Below are some records; quote exactly the lines from the one that contains "Theorem ioctl_rw_appends s" through the one that contains "le_word (ii_size (io_info", inclusive, and no others.

[Stored items]
******************************

(** C29: IOCTL_RW on a structure whose buffer holds a string: up to 121
    characters, " hello" is appended to it in the driver's copy and in the
    user's, the size grows by six modulo 2^64 and the bytes after the string
    are kept; a longer string runs over the end of the buffer. *)
Theorem ioctl_rw_appends s arg cs str w : 
  copy_from_user (io_user s) arg (Z.to_nat sizeof_info) = (cs, 0%nat) →
  le_word (take 8 cs) = Some w → c_str (drop 8 cs) = Some str →
  if (121 <? length str)%nat then chardev_ioctl IOCTL_RW arg s = Fault OutOfBounds
  else ∃ r s', chardev_ioctl IOCTL_RW arg s = Ret (r, s') ∧ info_wf (io_info s') ∧
    le_word (ii_size (io_info s')) = Some (u64 (w + 6)) ∧
    c_str (ii_buf (io_info s')) = Some (str ++ hello) ∧
    drop (length str + 7) (ii_buf (io_info s')) = drop (length str + 15) cs ∧
    (r = - EFAULT ∨
     r = 0 ∧ user_bytes (io_user s') arg (Z.to_nat sizeof_info) = info_bytes (io_info s')).
Proof.
  intros E1 Ew Es. destruct cmds_differ as (N1 & N2 & N3 & N4 & N5 & N6).
  destruct (from_user_ok s arg cs E1) as (W & L & Ecs). destruct (info_bytes_of cs L) as [[Wf1 Wf2] Eb].
  pose proof (append_hello_spec (drop 8 cs) str Wf2 Es) as A.
  assert (Run : chardev_ioctl IOCTL_RW arg s =
    match append_hello (drop 8 cs) with
    | None => Fault OutOfBounds
    | Some b => (ok ← info_to_user arg; mret (if (ok : bool) then 0 else - EFAULT))
                  (IocSt (IoctlInfo (add_size (take 8 cs) 6) b) (io_user s))
    end).
  { unfold chardev_ioctl.
    rewrite (proj2 (Z.eqb_neq IOCTL_RW IOCTL_READ)), (proj2 (Z.eqb_neq IOCTL_RW IOCTL_WRITE)),
      (proj2 (Z.eqb_neq IOCTL_RW IOCTL_STATUS)), Z.eqb_refl by done.
    unfold mbind at 1, M_bind at 1. rewrite W. cbv beta iota. simpl negb. cbv iota.
    unfold mbind at 1, M_bind at 1, mget. simpl. by destruct (append_hello (drop 8 cs)). }
  destruct (append_hello (drop 8 cs)) as [b|] eqn:Ea.
  - destruct A as (Hs & Lb & Cb & Db). rewrite (proj2 (Nat.ltb_ge _ _)) by lia.
    set (i := IoctlInfo (add_size (take 8 cs) 6) b) in *.
    assert (Wi : le_word (ii_size i) = Some (u64 (w + 6)) ∧ length (ii_size i) = 8%nat).
    { unfold i, add_size. cbn [ii_size]. rewrite Ew. split; [|done]. rewrite le_word_word_le.
      f_equal. apply Z.mod_small, u64_range. }
    destruct Wi as [Wi Wl].
    assert (Db' : drop (length str + 7) b = drop (length str + 15) cs).
    { rewrite Db, drop_drop. f_equal. lia. }
    assert (Li : length (info_bytes i) = Z.to_nat sizeof_info).
    { unfold info_bytes. rewrite length_app, Wl. simpl. by rewrite Lb. }
    unfold mbind, M_bind, info_to_user in Run. cbn [io_user io_info] in Run.
    destruct (copy_to_user (io_user s) arg (info_bytes i)) as [u k] eqn:Eu.
    eexists _, _. split; [exact Run|]. cbn [io_info io_user].
    split_and!; try done.
    destruct (Nat.eqb_spec k 0) as [->|]; [right|by left]. split; [done|].
    rewrite <- Li. by eapply ctu_ok_law.
  - by rewrite (proj2 (Nat.ltb_lt _ _)) by lia.
Qed.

******************************

**Solved exercise**.
Theorem ioctl_rw_appends s arg cs str w : 
  copy_from_user (io_user s) arg (Z.to_nat sizeof_info) = (cs, 0%nat) →
  le_word (take 8 cs) = Some w → c_str (drop 8 cs) = Some str →
  if (121 <? length str)%nat then chardev_ioctl IOCTL_RW arg s = Fault OutOfBounds
  else ∃ r s', chardev_ioctl IOCTL_RW arg s = Ret (r, s') ∧ info_wf (io_info s') ∧
    le_word (ii_size (io_info s')) = Some (u64 (w + 6)) ∧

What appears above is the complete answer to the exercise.